Task instructions — Which of the lines below include "replace"? Each one should be copied out.

[Saved entries]
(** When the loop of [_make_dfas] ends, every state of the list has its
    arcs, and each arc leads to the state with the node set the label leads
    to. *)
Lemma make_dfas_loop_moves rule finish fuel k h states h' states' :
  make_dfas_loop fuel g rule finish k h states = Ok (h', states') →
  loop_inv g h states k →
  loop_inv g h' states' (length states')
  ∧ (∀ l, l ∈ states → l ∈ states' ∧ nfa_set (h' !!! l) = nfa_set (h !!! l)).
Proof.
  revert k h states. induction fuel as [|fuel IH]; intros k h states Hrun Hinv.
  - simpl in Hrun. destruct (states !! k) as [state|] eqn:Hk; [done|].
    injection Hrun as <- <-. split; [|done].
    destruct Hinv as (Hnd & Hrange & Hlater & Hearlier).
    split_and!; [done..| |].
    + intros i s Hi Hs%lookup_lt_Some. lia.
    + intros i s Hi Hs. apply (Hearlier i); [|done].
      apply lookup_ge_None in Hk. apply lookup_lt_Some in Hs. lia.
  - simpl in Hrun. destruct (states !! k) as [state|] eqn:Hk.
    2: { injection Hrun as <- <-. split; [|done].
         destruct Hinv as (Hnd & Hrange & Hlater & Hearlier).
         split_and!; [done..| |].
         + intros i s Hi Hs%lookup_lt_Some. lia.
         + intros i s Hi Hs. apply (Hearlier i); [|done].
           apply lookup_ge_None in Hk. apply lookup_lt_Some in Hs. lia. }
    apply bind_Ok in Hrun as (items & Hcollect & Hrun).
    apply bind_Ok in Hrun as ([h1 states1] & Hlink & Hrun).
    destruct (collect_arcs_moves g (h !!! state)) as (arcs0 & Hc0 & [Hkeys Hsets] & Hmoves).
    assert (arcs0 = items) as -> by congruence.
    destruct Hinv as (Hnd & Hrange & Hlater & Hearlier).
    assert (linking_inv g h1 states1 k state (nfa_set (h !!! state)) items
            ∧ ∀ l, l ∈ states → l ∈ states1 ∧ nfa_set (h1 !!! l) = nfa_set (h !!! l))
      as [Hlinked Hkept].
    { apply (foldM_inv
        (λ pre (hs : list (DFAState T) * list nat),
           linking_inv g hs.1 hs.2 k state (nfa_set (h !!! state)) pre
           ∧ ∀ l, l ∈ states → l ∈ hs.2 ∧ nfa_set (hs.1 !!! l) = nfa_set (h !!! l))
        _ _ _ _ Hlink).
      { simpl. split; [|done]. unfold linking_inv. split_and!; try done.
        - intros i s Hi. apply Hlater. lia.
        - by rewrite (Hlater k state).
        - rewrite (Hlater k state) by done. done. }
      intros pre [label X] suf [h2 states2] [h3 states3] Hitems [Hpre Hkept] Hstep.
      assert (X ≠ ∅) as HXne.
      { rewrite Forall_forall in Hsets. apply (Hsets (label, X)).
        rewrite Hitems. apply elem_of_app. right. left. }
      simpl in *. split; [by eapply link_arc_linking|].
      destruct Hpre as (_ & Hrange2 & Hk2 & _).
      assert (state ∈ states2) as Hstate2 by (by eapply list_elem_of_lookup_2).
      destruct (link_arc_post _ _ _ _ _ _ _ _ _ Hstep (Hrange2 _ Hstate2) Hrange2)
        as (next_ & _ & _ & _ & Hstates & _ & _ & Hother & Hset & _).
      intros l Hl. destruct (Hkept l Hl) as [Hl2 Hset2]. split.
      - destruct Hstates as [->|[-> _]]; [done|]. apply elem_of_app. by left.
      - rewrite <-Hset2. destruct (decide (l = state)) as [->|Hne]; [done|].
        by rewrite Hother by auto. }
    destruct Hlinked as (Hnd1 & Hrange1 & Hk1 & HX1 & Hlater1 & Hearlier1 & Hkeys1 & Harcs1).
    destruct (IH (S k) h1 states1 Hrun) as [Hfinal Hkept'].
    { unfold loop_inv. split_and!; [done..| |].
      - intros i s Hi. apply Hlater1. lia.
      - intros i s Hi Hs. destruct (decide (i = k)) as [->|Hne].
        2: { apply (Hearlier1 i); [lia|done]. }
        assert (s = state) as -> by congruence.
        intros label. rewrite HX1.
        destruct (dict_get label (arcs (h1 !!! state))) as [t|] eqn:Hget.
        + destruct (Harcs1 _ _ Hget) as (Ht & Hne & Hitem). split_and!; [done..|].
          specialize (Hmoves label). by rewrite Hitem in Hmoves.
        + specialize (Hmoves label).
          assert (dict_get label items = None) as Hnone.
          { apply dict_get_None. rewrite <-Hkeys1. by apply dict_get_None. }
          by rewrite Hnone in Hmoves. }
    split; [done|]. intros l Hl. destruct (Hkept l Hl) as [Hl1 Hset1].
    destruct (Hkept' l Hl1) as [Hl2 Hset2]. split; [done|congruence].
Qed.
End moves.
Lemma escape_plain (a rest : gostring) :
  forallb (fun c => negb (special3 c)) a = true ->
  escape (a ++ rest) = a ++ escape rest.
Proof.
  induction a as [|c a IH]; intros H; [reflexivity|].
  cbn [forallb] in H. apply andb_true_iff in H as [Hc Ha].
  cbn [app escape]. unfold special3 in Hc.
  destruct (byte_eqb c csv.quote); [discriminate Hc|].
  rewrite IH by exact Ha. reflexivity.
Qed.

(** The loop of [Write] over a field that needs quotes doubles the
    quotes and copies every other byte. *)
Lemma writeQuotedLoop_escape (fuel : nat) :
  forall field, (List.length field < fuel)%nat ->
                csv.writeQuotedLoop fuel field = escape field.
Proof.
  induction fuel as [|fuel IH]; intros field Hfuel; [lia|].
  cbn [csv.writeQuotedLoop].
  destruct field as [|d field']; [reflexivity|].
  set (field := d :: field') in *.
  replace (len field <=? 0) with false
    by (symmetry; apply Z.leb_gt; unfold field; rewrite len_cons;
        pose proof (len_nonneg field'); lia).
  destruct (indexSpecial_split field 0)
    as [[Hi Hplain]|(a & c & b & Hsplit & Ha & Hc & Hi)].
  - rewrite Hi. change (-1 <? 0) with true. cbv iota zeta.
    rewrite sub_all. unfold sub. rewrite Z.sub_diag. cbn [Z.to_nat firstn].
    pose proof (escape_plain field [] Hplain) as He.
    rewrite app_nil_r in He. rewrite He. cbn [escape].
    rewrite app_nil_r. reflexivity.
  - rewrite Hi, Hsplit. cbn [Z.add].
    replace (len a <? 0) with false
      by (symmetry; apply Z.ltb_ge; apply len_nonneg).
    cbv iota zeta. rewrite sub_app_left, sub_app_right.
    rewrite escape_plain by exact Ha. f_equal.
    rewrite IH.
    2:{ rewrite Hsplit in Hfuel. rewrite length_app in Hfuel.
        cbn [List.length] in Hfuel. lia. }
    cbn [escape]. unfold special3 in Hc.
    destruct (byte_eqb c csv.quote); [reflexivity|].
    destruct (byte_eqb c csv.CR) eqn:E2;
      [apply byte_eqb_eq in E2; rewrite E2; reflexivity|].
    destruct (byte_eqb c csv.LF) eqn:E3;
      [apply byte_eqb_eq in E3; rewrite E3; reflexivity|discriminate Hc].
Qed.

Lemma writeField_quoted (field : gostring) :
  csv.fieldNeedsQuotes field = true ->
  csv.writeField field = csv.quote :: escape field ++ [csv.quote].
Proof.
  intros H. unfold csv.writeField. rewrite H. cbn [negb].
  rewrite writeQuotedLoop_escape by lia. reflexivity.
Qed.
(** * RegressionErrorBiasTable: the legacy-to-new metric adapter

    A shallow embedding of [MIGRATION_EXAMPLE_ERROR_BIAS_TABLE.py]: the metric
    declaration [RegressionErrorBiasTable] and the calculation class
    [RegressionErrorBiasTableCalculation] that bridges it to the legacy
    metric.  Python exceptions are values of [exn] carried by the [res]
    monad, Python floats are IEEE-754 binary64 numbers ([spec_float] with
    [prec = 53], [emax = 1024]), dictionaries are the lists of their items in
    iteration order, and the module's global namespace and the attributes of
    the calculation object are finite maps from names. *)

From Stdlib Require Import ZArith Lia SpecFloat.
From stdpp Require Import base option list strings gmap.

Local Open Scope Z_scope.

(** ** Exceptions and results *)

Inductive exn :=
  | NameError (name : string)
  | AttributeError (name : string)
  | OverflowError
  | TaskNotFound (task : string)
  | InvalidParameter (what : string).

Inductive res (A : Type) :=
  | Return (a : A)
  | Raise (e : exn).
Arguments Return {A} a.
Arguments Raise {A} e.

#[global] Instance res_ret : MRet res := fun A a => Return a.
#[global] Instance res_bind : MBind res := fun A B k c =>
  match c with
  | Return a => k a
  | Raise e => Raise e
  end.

Exercise solution —
  replace (len field <=? 0) with false
    replace (len a <? 0) with false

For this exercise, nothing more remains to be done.